You should feel good that you at least attempted starting a business. You must stay close to people who appreciate your decision and stay away from the negative ones.

#3. Income source

I never asked for financial support from my friends because I always maintained an emergency fund. I advise the same on my finance blog—you really can make multiple sources of online income. Never depend on a single source of income and don't waste your money on unnecessary things.

Don't spend beyond your financial capacity. Build a passive source of income or keep a sufficient amount in investments to support you during a personal financial crisis.

#4. Plan and execute

Learn from your failures and make better business plans next time.

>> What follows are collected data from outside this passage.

(** The two coercions of [get_card] and [search_cards], which write the
    empty list into the entry itself. *)
Definition normalize_entry (info : gmap string fval) : gmap string fval :=
  let info := if field_is_none info "tags" then <["tags" := FList []]> info else info in
  if field_is_none info "cross_references"
  then <["cross_references" := FList []]> info else info.

Definition get_card (zettel_number : string) : M (option (gmap string fval)) :=
  let! index := gets card_index in
  match od_get zettel_number index with
  | None => ret None
  | Some card_info =>
      if decide (card_info = ∅) then ret None
      else
        let card_info := normalize_entry card_info in
        let! _ := modify (set_card_index (od_set zettel_number card_info index)) in
        ret (Some card_info)
  end.

(** *** Thematic connections *)

Definition word_set (text : string) : gset string :=
  list_to_set (Str.findall_words text).

Fixpoint find_thematic_connections_loop (index : list (string * gmap string fval))
    (content_words : gset string) (existing_cards : list string)
    : res (list string) :=
  match existing_cards with
  | [] => Ok []
  | card_number :: rest =>
      match od_get card_number index with
      | None => find_thematic_connections_loop index content_words rest
      | Some card_info =>
          res_bind (get_str card_info "title" AttributeError) (λ card_title,
          let card_title_words := word_set (Str.lower card_title) in
          let overlap := content_words ∩ card_title_words in
          res_bind (find_thematic_connections_loop index content_words rest) (λ connections,
          Ok (if bool_decide (2 ≤ size overlap) then card_number :: connections
              else connections)))
      end
  end.

Definition find_thematic_connections (content_ : string)
    (existing_cards : option (list string)) : M (list string) :=
  let! index := gets card_index in
  let existing_cards :=
    match existing_cards with
    | None | Some [] => od_keys index
    | Some l => l
    end in
  let content_words := word_set (Str.lower content_) in
  lift (find_thematic_connections_loop index content_words existing_cards).

(** ** ZettelIndexer *)

Module Indexer.

(** A cell of a TEXT column: [None] is SQL NULL. *)
Definition cell : Type := option string.

(** A row of the table [zettel_index]. *)
Record row : Type := {
  zettel_number : string;
  row_title : cell;
  row_category : cell;
  row_tags : string;
  row_cross_references : string;
  row_file_path : string;
  content_preview : string
}.

(** The attributes of a [ZettelIndexer]: the card index read when the
    object was made, and the table behind its connection. *)
Record indexer : Type := {
  card_index_path : string;
  card_index : list (string * gmap string fval);
  table : list row
}.

Definition set_table (t : list row) (ix : indexer) : indexer :=
  {| card_index_path := card_index_path ix; card_index := card_index ix;
     table := t |}.

(** [_load_card_index]: the card index document is the file
    [card_index.json] of the metadata directory, and there is no file at
    another path; the read is not guarded, so an unreadable document
    raises. *)
Definition _load_card_index (path : string) (w : world)
    : res (list (string * gmap string fval)) :=
  if decide (path = path_join (metadata_dir w) "card_index.json") then
    match index_doc w with
    | Absent => Ok []
    | Corrupt => Raise JSONDecodeError
    | Stored d => if read_error w path then Raise (OSError "read") else Ok d
    end
  else Ok [].

(** [__init__], over the rows the database file already holds. *)
Definition new_indexer (path : string) (w : world) (rows : list row)
    : res indexer :=
  res_bind (_load_card_index path w) (λ d,
    Ok {| card_index_path := path; card_index := d; table := rows |}).

(** *** [json.dumps] of a field, for ASCII text *)

Definition dquote : ascii := ascii_of_nat 34.
Definition backslash : ascii := ascii_of_nat 92.

Definition hex_digit (n : nat) : ascii :=
  ascii_of_nat (if n <? 10 then 48 + n else 87 + n).

(** [\uXXXX], four lower-case hexadecimal digits. *)
Definition json_u (n : N) : list ascii :=
  [backslash; "u"%char;
   hex_digit (N.to_nat (n / 4096)); hex_digit (N.to_nat ((n / 256) mod 16));
   hex_digit (N.to_nat ((n / 16) mod 16)); hex_digit (N.to_nat (n mod 16))]%N.

(** A code point outside the printable ASCII range: one [\uXXXX], or the
    two of a surrogate pair above U+FFFF. *)
Definition json_code_point (n : N) : list ascii :=
  if (n <? 65536)%N then json_u n
  else json_u (55296 + (n - 65536) / 1024)%N
       ++ json_u (56320 + (n - 65536) mod 1024)%N.

(** The value the bytes after the first one add to a code point. *)
Definition continuation_bits (c : ascii) : N := (N.of_nat (Str.code c) - 128)%N.

Definition json_escape_char (c : ascii) : list ascii :=
  let n := Str.code c in
  if n =? 34 then [backslash; dquote]
  else if n =? 92 then [backslash; backslash]
  else if n =? 10 then [backslash; "n"%char]
  else if n =? 13 then [backslash; "r"%char]
  else if n =? 9 then [backslash; "t"%char]
  else if n =? 8 then [backslash; "b"%char]
  else if n =? 12 then [backslash; "f"%char]
  else if (n <? 32) || (n =? 127) then json_u (N.of_nat n)
  else [c].

(** The escapes of [json.dumps] with [ensure_ascii]: a character of one
    byte by [json_escape_char], a character of two, three or four bytes by
    its code point. *)
Fixpoint json_escape (l : list ascii) : list ascii :=
  match l with
  | [] => []
  | c :: r =>
      let n := Str.code c in
      if n <? 192 then json_escape_char c ++ json_escape r
      else if n <? 224 then
        match r with
        | c1 :: r1 =>
            json_code_point ((N.of_nat n - 192) * 64 + continuation_bits c1)%N
            ++ json_escape r1
        | _ => json_escape_char c ++ json_escape r
        end
      else if n <? 240 then
        match r with
        | c1 :: c2 :: r2 =>
            json_code_point ((N.of_nat n - 224) * 4096 + continuation_bits c1 * 64
                             + continuation_bits c2)%N
            ++ json_escape r2
        | _ => json_escape_char c ++ json_escape r
        end
      else
        match r with
        | c1 :: c2 :: c3 :: r3 =>
            json_code_point ((N.of_nat n - 240) * 262144 + continuation_bits c1 * 4096
                             + continuation_bits c2 * 64 + continuation_bits c3)%N
            ++ json_escape r3
        | _ => json_escape_char c ++ json_escape r
        end
  end.
Lemma new_trace_coda {T : Type} (proj : RockRidgeBase -> T) now a t :
  trace_of now a t -> coda_safe proj ->
  proj (fst (t_er t)) = proj (fst (t_cl t)).
Proof.
  intros (_ & _ & _ & _ & _ & _ & _ & E8 & E9 & E10) (Hre & Hpl & Her).
  destruct t as [s0 s1 s2 s3 s4 s5 s6 [e7 d7] [e8 d8] [e9 d9] [e10 d10]].
  cbn [t_cl t_re t_pl t_er fst] in *.
  rewrite (new_er_frame proj _ _ _ _ _ Her E10).
  rewrite (new_pl_frame proj _ _ _ _ _ Hpl E9).
  apply (new_re_frame proj _ _ _ _ _ Hre E8).
Qed.

Ltac solve_safe :=
  repeat match goal with
         | |- _ /\ _ => split
         | |- forall _, _ => intro
         end;
  lazymatch goal with
  | H : ce_record _ = Some ?ce |- _ =>
      try unfold continuation; cbn; try rewrite H;
      try destruct (continuation_entry ce); reflexivity
  | |- _ => reflexivity
  end.

(** What an update of the continuation through the CE record amounts to,
    when it goes through. *)
Lemma update_ce_cont_inv (G : RockRidgeContinuation -> RockRidgeContinuation)
  (e e' : RockRidgeBase) :
  update_ce (ce_update_cont G) e = Ok e' ->
  exists ce c,
    ce_record e = Some ce /\ continuation_entry ce = Some c
    /\ e' = set_ce_record (Some (mkCE (Some (G c)) (ce_initialized ce))) e.
Proof.
  unfold update_ce, ce_update_cont.
  destruct (ce_record e) as [ce|]; [|discriminate].
  destruct (continuation_entry ce) as [c|] eqn:Ec; [|discriminate].
  cbn [getattr bind]. intros H. injection H as <-.
  exists ce, c. repeat split. exact Ec.
Qed.

Lemma update_ce_cont_eq (G : RockRidgeContinuation -> RockRidgeContinuation)
  (e : RockRidgeBase) (ce : RRCERecord) (c : RockRidgeContinuation) :
  ce_record e = Some ce -> continuation_entry ce = Some c ->
  update_ce (ce_update_cont G) e
  = Ok (set_ce_record (Some (mkCE (Some (G c)) (ce_initialized ce))) e).
Proof.
  intros Ece Ec. unfold update_ce, ce_update_cont. rewrite Ece, Ec.
  reflexivity.
Qed.

(** A second update through a CE record that was just put in place. *)
Ltac step_cont :=
  match goal with
  | |- context [update_ce (ce_update_cont ?G)
                          (set_ce_record (Some (mkCE (Some ?c) ?i)) ?e)] =>
      rewrite (update_ce_cont_eq G
                 (set_ce_record (Some (mkCE (Some c) i)) e)
                 (mkCE (Some c) i) c eq_refl eq_refl)
  end.
Ltac step_cont_in H :=
  match type of H with
  | context [update_ce (ce_update_cont ?G)
                       (set_ce_record (Some (mkCE (Some ?c) ?i)) ?e)] =>
      rewrite (update_ce_cont_eq G
                 (set_ce_record (Some (mkCE (Some c) i)) e)
                 (mkCE (Some c) i) c eq_refl eq_refl) in H
  end.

Also, keep in mind that planning without execution is useless. Spend more time on execution than on planning. Small wins are very important when you have to recover from bad times.

Do something through which you can see results in one month. Start something easy and get results to keep yourself motivated.

#5. Wait for the results

I waited patiently for the reaping of rewards for my efforts, seeing my first income a year after leaving my job. It takes time to build new skills and get results.

When we go to college, we burn through three or four precious years of life without getting any income. We expect a good job after graduation; but even then, not everyone gets a decent job.

We should invest at least six months worth of effort into building a startup, blog or new skillset before it starts paying.

Now I am enjoying a stress-free life by working from home, without worrying about slaving for a salary.

A version of this article has been published on YourStory.